Doméstica é suspeita de matar patroa no litoral paulista

Após confessar sua participação no crime, empregada indicou para a polícia onde o corpo foi enterrado e garantiu que fez tudo sozinha

Zuleide de Barros, Especial para O Estado

08 de outubro de 2014 | 18h00

ITANHAÉM - A Polícia de Itanhaém está solicitando a quebra do sigilo bancário da aposentada Terezinha Barbosa, de 57 anos, que foi morta e teve seu corpo enterrado na sua própria casa, no bairro Belas Artes. A empregada doméstica confessou sua participação no crime e indicou para os policiais onde o corpo foi enterrado: sob o piso do quarto da vítima, que foi cuidadosamente refeito, sem deixar vestígios. A acusada garante que fez tudo sozinha, mas a polícia acredita na participação de outras pessoas no crime.

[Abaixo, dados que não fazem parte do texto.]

(** The row a member gets. *)
Definition copy_for (p : UploadPayload) (member : Z) (m : Messages) : Prop :=
  mReceiverId m = member /\ mSenderId m = uSenderID p /\ mGroupId m = uGroupID p /\
  mContent m = uContent p /\ mSeqId m = uSeqID p /\
  if member =? uSenderID p
  then mMsgId m = uMsgID p /\ mIsRead m = true /\ mSendStatus m = SendStatusSentConfirmed
  else mIsRead m = false /\ mSendStatus m = SendStatusUnsent.

(** The conversation row and the push that follow an insertion. *)
Definition upsert_after (p : UploadPayload) (x : Messages * answer unit) : list (Z * Z * Z * Z * Z) :=
  match x.2 with
  | Success _ => [(mReceiverId x.1, uGroupID p, 2, (if mReceiverId x.1 =? uSenderID p then 0 else 1),
                   mMsgId x.1)]
  | Failure _ => []
  end.
Definition push_after (p : UploadPayload) (x : Messages * answer unit) : list string :=
  match x.2 with
  | Success _ => if mReceiverId x.1 =? uSenderID p then []
                 else [body_of (group_down p (mReceiverId x.1) (mMsgId x.1))]
  | Failure _ => []
  end.

Definition fanned_out (p : UploadPayload) (ms : list Z) (tr : list (event lg)) : Prop :=
  Forall2 (copy_for p) ms (inserts tr).*1 /\
  upserts tr = inserts tr ≫= upsert_after p /\
  ((fun x => x.1.2) <$> pushed tr) `sublist_of` (inserts tr ≫= push_after p) /\
  listed tr = [].

Lemma fanned_out_app p ms ms' t t' :
  fanned_out p ms t -> fanned_out p ms' t' -> fanned_out p (ms ++ ms') (t ++ t').
Proof.
  intros (H1 & H2 & H3 & H4) (H1' & H2' & H3' & H4'). unfold fanned_out.
  unfold inserts, upserts, pushed, listed in *. rewrite !view_app, H2, H2', H4, H4', !fmap_app, !bind_app.
  split_and!; try done; [by apply Forall2_app | by apply sublist_app].
Qed.
(* ===== verification/System.v ===== *)
(** * The way up: gateways, broker and logic servers together

    The handlers of Ws.Gateway publish through Mq.Rabbit, the broker keeps the
    messages, and the goroutines of Logic take them to the tables of Dao: consumers,
    batch workers and push goroutines of any number of logic processes, which run
    interleaved, command by command, and may die at any point. Module Threads: what
    one goroutine of Logic may do with the deliveries it holds. Module Upload: the
    system as a step relation and what it keeps. *)
From S2P Require Import Prelude GoStd Effects Ids Mq Codec Dao Logic Ws.
#[local] Open Scope prog_scope.

(** ** What a logic server can know of a message *)
(** A row as the members of a group get it: its number, sender, receiver, group and
    text. *)
Notation copy := (Z * Z * Z * Z * string)%type.
Definition copy_of (m : Messages) : copy := (mSeqId m, mSenderId m, mReceiverId m, mGroupId m, mContent m).

Inductive fact :=
| Stored (id : Z)        (* a row with the id has been in the table *)
| Refused (id : Z)       (* its INSERT failed, and not as a duplicate *)
| Listed (group : Z) (members : list Z)   (* the members of the group were read *)
| Copied (c : copy)      (* a row with these columns has been in the table *)
| Missed (c : copy).     (* the INSERT of such a row failed *)
#[export] Instance fact_eq_dec : EqDecision fact.
Proof. solve_decision. Defined.
#[export] Instance fact_countable : Countable fact.
Proof.
  apply (inj_countable' (fun f => match f with
      | Stored i => inl (true, i) | Refused i => inl (false, i)
      | Listed g l => inr (inl (g, l)) | Copied c => inr (inr (true, c)) | Missed c => inr (inr (false, c)) end)
    (fun x => match x with
      | inl (true, i) => Stored i | inl (false, i) => Refused i
      | inr (inl (g, l)) => Listed g l | inr (inr (true, c)) => Copied c | inr (inr (false, c)) => Missed c end)).
  by intros [].
Defined.

Module Threads.
Section threads.
Variable UnmarshalUpload : string -> outcome UploadPayload.
Variable MarshalDown : DownPayload -> outcome string.
Variable MarshalVector : VectorPayload -> outcome string.

(** The copy of a group message for a member was inserted, or its INSERT failed, which
    is logged and nothing more; the sender's copy has the id of the message, and may be
    a duplicate. *)
Definition copied_for (p : UploadPayload) (member : Z) : copy :=
  (uSeqID p, uSenderID p, member, uGroupID p, uContent p).
Definition tried (known : gset fact) (p : UploadPayload) (member : Z) : Prop :=
  (Copied (copied_for p member) ∈ known \/ Missed (copied_for p member) ∈ known) /\
  (member = uSenderID p -> Stored (uMsgID p) ∈ known \/ Refused (uMsgID p) ∈ known).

Desde o último dia 3 de agosto a aposentada estava desaparecida, fato que chamou a atenção da única filha, residente na capital. Desconfiada da ausência repentina da mãe, ela resolveu denunciar o desaparecimento em um boletim de ocorrência, quando os policiais passaram a investigar o caso. De acordo com o titular da Delegacia de Investigações Gerais (DIG), Douglas Borguez, o crime teria sido premeditado pela doméstica, que confessou ter sacado R$ 5 mil com o cartão da vítima, que foi gerente de uma agência do Banco do Brasil na cidade.

Além dos cartões de crédito, também desapareceram da casa da vítima o seu automóvel e os cachorros. Detida na última terça-feira, 7, para averiguação, a empregada doméstica não soube informar o paradeiro dos cães e do carro. Ela contou que a patroa teria cometido suicídio e, apavorada, resolveu enterrá-la. Como não foi presa em flagrante, a funcionária da aposentada acabou sendo liberada. Após a informação de que a aposentada estava enterrada em sua própria residência, a polícia solicitou o apoio dos bombeiros para a remoção do corpo, a 1,5 metro do chão.

O responsável pela ocultação do cadáver colocou cal sobre o corpo, cimentou o local e recompôs o piso desfeito. "Sem dúvida, foi uma atitude premeditada", afirmou o delegado. Ele acredita até que a aposentada pode ter sido envenenada. O Instituto Médico Legal deverá apontar a causa da morte. Independente da liberação do laudo, os investigadores da DIG já estão investigando outras pessoas que teriam participado do crime.